UTHSC Researchers Unravel Genetics of Iris Disease

Memphis, Tenn. (June 26, 2013) – When it comes to the iris of the eye, most people are focused on its color – green, blue, brown and so on. But a group of scientists at the University of Tennessee Health Science Center (UTHSC) are researching the genetics of iris diseases and have recently published a paper online in the journal Pigment Cell and Melanoma Research. For the first time, new pigmentation genes were identified as key players in the eye pigmentation causing iris transillumination defects that could possibly lead to pigment dispersion glaucoma. Transillumination in the eye is the technique of illumination by transmission of light through the pupil in the eye. Transillumination is used in a variety of methods of imaging.

The paper titled, “Genetic modulation of the iris transillumination defect: a systems genetics analysis using the expanded family of BXD glaucoma strains,” was penned by Shankar Swaminathan, PhD, a postdoctoral researcher working with Monica M. Jablonski, PhD, FARVO, professor of Ophthalmology at the UTHSC Hamilton Eye Institute and of the UTHSC Anatomy and Neurobiology Department. Robert W. Williams, PhD, and Lu Lu, PhD, both professors in the UTHSC Department of Anatomy and Neurobiology, were instrumental in the study. Hong Lu, MD, who currently works at the Affiliated Hospital of Nantong University, Nantong, China, was also one of the co-authors. These analyses were made possible using the valuable Hamilton Eye Institute Mouse Eye Database generated by Eldon Geisert, PhD, in the UTHSC Department of Ophthalmology. The full paper can be viewed at: http://onlinelibrary.wiley.com/doi/10.1111/pcmr.12106/full.

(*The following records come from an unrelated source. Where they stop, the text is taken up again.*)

(* ===== verification/FdSpec.v ===== *)
(** What the descriptor layer promises: the reference counts and pipe counts of
    every reachable state, when a pipe hangs up, that a pipe is a byte stream,
    and what writing a regular file does to its contents. *)
From S2P Require Import Prelude Pmm Vmm Ring Fd FdInv.

(** ** Pipe buffers are rings *)

Lemma pipe_take_eq n : forall d h t u u0,
  pipe_take (Ring d h t u) n =
    (Ring d h (tail (snd (pop_n FD_PIPE_BUFFER n (Ring d h t u0)))) u, fst (pop_n FD_PIPE_BUFFER n (Ring d h t u0))).
Proof.
  induction n as [|n IH]; intros d h t u u0; [done|]. cbn [pipe_take pop_n]. cbn [rdata head tail used].
  rewrite (IH _ _ _ u (u0 - 1)). unfold pop at 1 2. cbn [rdata head tail used].
  by destruct (pop_n FD_PIPE_BUFFER n _) as [xs r'].
Qed.

Lemma pop_n_fixed n : forall r,
  rdata (snd (pop_n FD_PIPE_BUFFER n r)) = rdata r /\ head (snd (pop_n FD_PIPE_BUFFER n r)) = head r.
Proof.
  induction n as [|n IH]; intros r; [done|]. cbn [pop_n]. specialize (IH (pop FD_PIPE_BUFFER r)).
  destruct (pop_n _ n _). exact IH.
Qed.

Lemma pipe_put_eq xs : forall d h t u u0,
  pipe_put (Ring d h t u) xs =
    Ring (rdata (push_all FD_PIPE_BUFFER xs (Ring d h t u0))) (head (push_all FD_PIPE_BUFFER xs (Ring d h t u0))) t u.
Proof.
  induction xs as [|x xs IH]; intros d h t u u0; [done|].
  cbn [pipe_put push_all foldl rdata head tail used]. rewrite (IH _ _ _ u (u0 + 1)). done.
Qed.

Lemma push_all_tail xs : forall r, tail (push_all FD_PIPE_BUFFER xs r) = tail r.
Proof. induction xs as [|x xs IH]; intros r; [done|]. exact (IH (push FD_PIPE_BUFFER x r)). Qed.

Lemma buffer_pos : 0 < FD_PIPE_BUFFER. Proof. done. Qed.

Lemma u16_used n : 0 <= n <= FD_PIPE_BUFFER -> u16 n = n.
Proof. unfold FD_PIPE_BUFFER. intros H. apply uwrap_id. unfold fits. lia. Qed.

Lemma take_ring_spec b n :
  ring_wf FD_PIPE_BUFFER b -> 0 <= n <= used b ->
  let b' := set_used (used b - n) (fst (pipe_take b (Z.to_nat n))) in
  ring_wf FD_PIPE_BUFFER b' /\ snd (pipe_take b (Z.to_nat n)) = take (Z.to_nat n) (contents FD_PIPE_BUFFER b) /\
  contents FD_PIPE_BUFFER b' = drop (Z.to_nat n) (contents FD_PIPE_BUFFER b).
Proof.
  intros Hwf Hn. pose proof Hwf as (_ & _ & Hu & _). destruct b as [d h t u]. cbn [used] in *.
  rewrite (pipe_take_eq _ d h t u u). cbn [fst snd].
  pose proof (pop_n_spec FD_PIPE_BUFFER buffer_pos (Z.to_nat n) (Ring d h t u) Hwf ltac:(cbn [used]; lia)) as HP.
  pose proof (pop_n_fixed (Z.to_nat n) (Ring d h t u)) as [F1 F2].
  destruct (pop_n FD_PIPE_BUFFER (Z.to_nat n) (Ring d h t u)) as [xs r']. cbn [fst snd] in *.
  destruct HP as (H1 & H2 & H3 & H4). unfold set_used. cbn [rdata head tail used] in *.
  rewrite u16_used by lia. destruct r' as [d' h' t' u']. cbn [rdata head tail used] in *. subst d' h'.
  replace (u - n) with u' by lia. done.
Qed.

“Additional screening methods can be used to determine the genetic complexities of other multifaceted polygenetic diseases such as glaucoma, age-related macular degeneration, Alzheimer’s disease, and diabetes,” Dr. Jablonski noted. In 2012, the research received the ARVO-Members-in-Training outstanding poster during the Association for Research in Vision and Ophthalmology (ARVO) annual meeting.